We also have an actor, call it "initialize", which does the initialization. At the end of initialize, initialLoad is set to false, and initialize only does its work if initialLoad is true.

Then immediately before any scene transition, we set initialLoad to true (theoretically the scene transition should be the next executed command right? So no race conditions that could cause weird things to happen should ever happen).

Is there any better way of doing it? My main concerns right now is that it just feels unelegant having the implied (rather than explicit) necessity of having a specific change attribute in front of every scene transition. I'm also not quite sure if I'm correct in assuming there is no race condition.

Comments

  • natzuurnatzuur Member Posts: 304
    edited March 2014
    If you just leave a behaviour with zero rules on an actor in each scene it will trigger just once, and that's at the begining of the scene load. No boolean rulesets needed.

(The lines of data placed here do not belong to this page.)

(** [ProcessPacket] (part_011:286). *)
Definition ProcessPacket (packet : gmap string GoVal) : string :=
  match packet !! "cmd" with
  | Some (VString _) => "command"
  | _ => match packet !! "rid" with
         | Some (VString _) => "answer"
         | _ => "unknown"
         end
  end.

Section Json.

(** [json.Marshal] of an object of strings, numbers and booleans, which
    cannot fail, and [json.Unmarshal] into a [map[string]interface{}]. *)
Variable json_Marshal : gmap string GoVal -> list Z.
Variable json_Unmarshal : list Z -> option (gmap string GoVal).

(** [EncodePacket] (part_011:50). *)
Definition EncodePacket (data : gmap string GoVal) : list Z :=
  let jsonData := json_Marshal data in
  [JSP_SOF] ++ bytes_of_string (hexw 4 (len jsonData)) ++ jsonData ++ [JSP_EOF].

(** [TryReadPacket] (part_011:97). *)
Definition TryReadPacket (conn : JSPConnection) : JSPConnection * Res ReadResult :=
  let buf := Buffer conn in
  if len buf =? 0 then (conn, Ok (RBool false))
  else
    match index_byte JSP_SOF buf with
    | None => (set_Buffer [] conn, Ok (RBool false))
    | Some pos =>
        let conn := if 0 <? pos then set_Buffer (drop (Z.to_nat pos) buf) conn
                    else conn in
        let buf := Buffer conn in
        let blen := len buf in
        let hdLen := 1 + JSP_LENGTH_SIZE in
        if blen <? hdLen then (conn, Ok (RInt (hdLen - blen)))
        else
          match DecodeHex (string_of_bytes (slice buf 1 hdLen)) with
          | Ok pkLen =>
              let fullPkLen := hdLen + pkLen + 1 in
              if blen <? fullPkLen then (conn, Ok (RInt (fullPkLen - blen)))
              else
                let toffset := hdLen + pkLen in
                if negb (at_ buf toffset =? JSP_EOF)
                then (set_Buffer (drop 1 buf) conn, Ok (RBool false))
                else
                  let jsonData := slice buf hdLen toffset in
                  let conn := set_Buffer (drop (Z.to_nat fullPkLen) buf) conn in
                  match json_Unmarshal jsonData with
                  | None => (conn, Err "failed to unmarshal JSON")
                  | Some data => (conn, Ok (RPacket (arrLower (VMap data))))
                  end
          | _ => (set_Buffer (drop 1 buf) conn, Ok (RBool false))
          end
    end.

Definition opt_string (k v : string) (d : gmap string GoVal) :=
  if negb (String.eqb v "") then <[k := VString v]> d else d.
Definition opt_time (timeMs : Z) (d : gmap string GoVal) :=
  if 0 <? timeMs then <["time" := VInt timeMs]> d else d.

(** [SendRelayOpen], [SendRelayClose], [SendMessage] and [SendPing]
    (part_011:412-491): the new counter and the frame. *)
Definition SendRelayOpen (ridCounter : Z) (uid caption : string) (timeMs : Z)
           (cid : string) : Z * list Z :=
  let data :=
    opt_string "cid" cid
      (opt_time timeMs
         (opt_string "caption" caption
            (opt_string "uid" uid (<["cmd" := VString "relay_open"]> ∅)))) in
  let '(c, rid) := GenerateRID ridCounter "RID" in
  (c, EncodePacket (<["rid" := VString rid]> data)).

Definition SendRelayClose (ridCounter : Z) : Z * list Z :=
  let '(c, rid) := GenerateRID ridCounter "RID" in
  (c, EncodePacket (<["rid" := VString rid]> (<["cmd" := VString "relay_close"]> ∅))).

Definition SendMessage (ridCounter : Z) (text : string) (timeMs : Z) : Z * list Z :=
  let data :=
    opt_time timeMs (opt_string "text" text (<["cmd" := VString "message"]> ∅)) in
  let '(c, rid) := GenerateRID ridCounter "RID" in
  (c, EncodePacket (<["rid" := VString rid]> data)).

Definition SendPing (ridCounter : Z) : Z * list Z :=
  let '(c, rid) := GenerateRID ridCounter "RID" in
  (c, EncodePacket (<["rid" := VString rid]> (<["cmd" := VString "ping"]> ∅))).

(** [CreateMessagePacket] (part_011:449): no request id. *)
Definition CreateMessagePacket (text : string) (timeMs : Z) : list Z :=
  EncodePacket
    (<["time" := VInt timeMs]>
       (<["text" := VString text]> (<["cmd" := VString "message"]> ∅))).

(** [AnswerRequest] (part_011:269). *)
Definition AnswerRequest (rid : string) (params : gmap string GoVal) : list Z :=
  EncodePacket (<["rid" := VString rid]> (delete "cmd" params)).

End Json.

End jsp.

(** ** Package [cardlist] (src/internal/cardlist/cardlist.go, first document) *)

Module cardlist.

Record CardList := {
  gmclist : gmap string string;
  mclist : gmap string string;
  file : string
}.

Definition NewCardList : CardList := {| gmclist := ∅; mclist := ∅; file := "" |}.

Record CardEntry := { EUID : string; Message : string }.

(** [validHexUID]: [^[0-9A-F]{8,20}$]. *)
Definition validHexUID (uid : string) : bool :=
  (8 <=? strlen uid) && (strlen uid <=? 20)
  && forallb (fun b => ((48 <=? b) && (b <=? 57)) || ((65 <=? b) && (b <=? 70)))
             (bytes_of_string uid).

(** [parseGMC]: the empty string for a UID that does not conform. *)
Definition parseGMC (uid : string) : string :=
  let uid := gostrings.ToUpper (gostrings.TrimSpace uid) in
  if validHexUID uid then uid else "".

(** [CheckGlobal] and [CheckSecondary] (cardlist.go:51, 63). *)
Definition CheckGlobal (cl : CardList) (uid : string) : string :=
  let uid := gostrings.ToUpper (gostrings.TrimSpace uid) in
  default "" (gmclist cl !! uid).

Definition CheckSecondary (cl : CardList) (uid : string) : string :=
  let uid := gostrings.ToUpper (gostrings.TrimSpace uid) in
  default "" (mclist cl !! uid).

(** [AddGlobal] and [AddSecondary] (cardlist.go:96, 115), without the
    write to the persistence file. *)
Definition add_cards (cards : list CardEntry) (m : gmap string string)
  : gmap string string * list string :=
  fold_left
    (fun '(m, added) c =>
       let uid := parseGMC (EUID c) in
       if String.eqb uid "" then (m, added)
       else (<[uid := Message c]> m, added ++ [uid]))
    cards (m, []).

Definition AddGlobal (cards : list CardEntry) (cl : CardList) : CardList * list string :=
  let '(m, added) := add_cards cards (gmclist cl) in
  ({| gmclist := m; mclist := mclist cl; file := file cl |}, added).

Definition AddSecondary (cards : list CardEntry) (cl : CardList)
  : CardList * list string :=
  let '(m, added) := add_cards cards (mclist cl) in
  ({| gmclist := gmclist cl; mclist := m; file := file cl |}, added).

(** [DelGlobal] and [DelSecondary] (cardlist.go:134, 155). *)
Definition del_cards (uids : list string) (m : gmap string string)
  : gmap string string * list string :=
  fold_left
    (fun '(m, removed) uid =>
       let uid := parseGMC uid in
       if String.eqb uid "" then (m, removed)
       else match m !! uid with
            | Some _ => (delete uid m, removed ++ [uid])
            | None => (m, removed)
            end)
    uids (m, []).

Definition DelGlobal (uids : list string) (cl : CardList) : CardList * list string :=
  let '(m, removed) := del_cards uids (gmclist cl) in
  ({| gmclist := m; mclist := mclist cl; file := file cl |}, removed).

Definition DelSecondary (uids : list string) (cl : CardList)
  : CardList * list string :=
  let '(m, removed) := del_cards uids (mclist cl) in
  ({| gmclist := gmclist cl; mclist := m; file := file cl |}, removed).

(** [SyncGlobal] (cardlist.go:178): the list and the UIDs added and
    deleted. The two [range] loops run over Go maps, whose order is not
    specified; the model takes that of [map_fold]. *)
Definition sync_add (incoming m : gmap string string)
  : gmap string string * list string :=
  map_fold
    (fun uid msg '(m, add) =>
       match m !! uid with
       | None => (<[uid := msg]> m, add ++ [uid])
       | Some _ => (m, add)
       end)
    (m, []) incoming.

Definition sync_del (incoming m : gmap string string)
  : gmap string string * list string :=
  map_fold
    (fun uid (_ : string) '(m, del) =>
       match incoming !! uid with
       | None => (delete uid m, del ++ [uid])
       | Some _ => (m, del)
       end)
    (m, []) m.

Definition SyncGlobal (cards : list CardEntry) (cl : CardList)
  : CardList * (list string * list string) :=
  let incoming := fst (add_cards cards ∅) in
  let '(m, add) := sync_add incoming (gmclist cl) in
  let '(m, del) := sync_del incoming m in
  ({| gmclist := m; mclist := mclist cl; file := file cl |}, (add, del)).

End cardlist.

(** ** Package [httpclient] (src/internal/httpclient/client.go) *)

Module httpclient.

(** [type HTTPResponse struct]; a nil [Data] reads like the empty map. *)
Record HTTPResponse := {
  StatusCode : Z;
  Body : list Z;
  RData : gmap string GoVal
}.


Definition as_float64 (v : option GoVal) : option float :=
  match v with Some (VFloat64 f) => Some f | _ => None end.

Definition granted (f : float) : KPOResult :=
  if 0 <? int_of_float64 f then KPO_RES_YES else KPO_RES_NO.

(** [CheckAccessWithRole] from the answer of the backend on
    (client.go:255-306). *)
Definition interpret (cfg : Config) (resp : HTTPResponse) : KPOResult * string :=
  let '(result, message) :=
    if StatusCode resp =? 500 then (KPO_RES_NO, ServiceDeniedMsg cfg)
    else
      match as_float64 (RData resp !! "RESULTVAL") with
      | Some resultVal =>
          (granted resultVal,
           utils.GetStringValue (RData resp) "MSGSTR" (ServiceFixedMsg cfg))
      | None =>
          match as_float64 (RData resp !! "RESULT") with
          | Some resultVal =>
              (granted resultVal,
               match RData resp !! "MESSAGE" with
               | Some (VString msg) => msg
               | _ => match RData resp !! "DENYREASON" with
                      | Some (VString msg) => msg
                      | _ => ServiceFixedMsg cfg
                      end
               end)
          | None =>
              match as_float64 (RData resp !! "GRANT_ACCESS") with
              | Some grantAccess =>
                  (granted grantAccess,
                   utils.GetStringValue (RData resp) "TEXT" (ServiceFixedMsg cfg))
              | None => (KPO_RES_YES, ServiceFixedMsg cfg)
              end
          end
      end in
  let message :=
    if String.eqb message "" then
      if KPOResult_eqb result KPO_RES_YES then ServiceFixedMsg cfg
      else ServiceDeniedMsg cfg
    else message in
  (result, message).

Section Backend.

(** [hc.Request1C(path, nil)]: the answer of the backend, after the
    retries. *)
Variable Request1C : string -> Res HTTPResponse.

(** The path of the check, by dialect (client.go:201-248). *)
Definition check_path (cfg : Config) (uid terminalID tagType role : string)
           (lockers : list LockerInfo) : string :=
  let tagType := if String.eqb tagType "" then "rfid" else tagType in
  let ident := HTTPServiceIdentPath cfg in
  let fmt := HTTPServiceUrlFmtSuff cfg in
  if String.eqb fmt "wc1c" then
    let lockersStr := utils.FormatLockersList (snd (utils.ProcessLockersData lockers)) in
    let tagTypeNum :=
      if String.eqb tagType "qr" || String.eqb tagType "barcode" then "1"
      else if String.eqb tagType "faceid" then "2" else "0" in
    ident +:+ "/" +:+ terminalID +:+ "/" +:+ uid +:+ "/" +:+ tagTypeNum
          +:+ "/0/0/" +:+ lockersStr +:+ "/0"
  else if String.eqb fmt "a&a" then
    ident +:+ "/verify/" +:+ terminalID +:+ "/" +:+ uid
  else if String.eqb fmt "1c_m" then
    ident +:+ "/checkaccess?id=" +:+ terminalID +:+ "&uid=" +:+ uid
          +:+ "&tagtype=" +:+ tagType
  else if String.eqb fmt "1c_m_" then
    ident +:+ "/checkaccess?id=" +:+ terminalID +:+ "&uid=" +:+ uid
          +:+ "&cells=" +:+ utils.FormatLockersList1CM lockers
  else if String.eqb fmt "craft" then
    let role := if String.eqb role "" then "0" else role in
    "/pass_request?id=" +:+ terminalID +:+ "&uid=" +:+ uid +:+ "&role=" +:+ role
          +:+ "&locks=" +:+ utils.FormatLockersListCraft lockers
  else
    ident +:+ "/checking.php?id=" +:+ terminalID +:+ "&uid=" +:+ uid
          +:+ "&lockers="
          +:+ utils.FormatLockersList (snd (utils.ProcessLockersData lockers)).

  • BacktothisBacktothis Member, PRO Posts: 75
    I wish I could show you how low my jaw is hanging right now. That is just amazing, thanks xD

    So basically inside an actior, its like

    Rule 1 {}
    Rule 2 {}
    Rule N {}
    Behavior 1 {}

    And behavior 1 only triggers once? I never knew that lol.
  • natzuurnatzuur Member Posts: 304
    edited March 2014
    Yes, I would personally trigger behavior 1 first as actors rules/behaviours trigger from top to bottom (layers trigger from bottom to top). So an actor on the bottom most layer with behaviour 1 at the top would trigger first thing once the scene loads. But that's the gist of it.
  • BacktothisBacktothis Member, PRO Posts: 75
    But if the behavior needs to be triggered by a rule, say by the value of an attribute that is set based on the resolution of the device (so basically if its iphone 5 or 4, in order to change the camera view appropriately), then the booleans are needed right?
  • natzuurnatzuur Member Posts: 304
    But if the behavior needs to be triggered by a rule, say by the value of an attribute that is set based on the resolution of the device (so basically if its iphone 5 or 4, in order to change the camera view appropriately), then the booleans are needed right?
    Correct.

  • BacktothisBacktothis Member, PRO Posts: 75
    Ah, well darn I wish there was a bit of a prettier way to do that.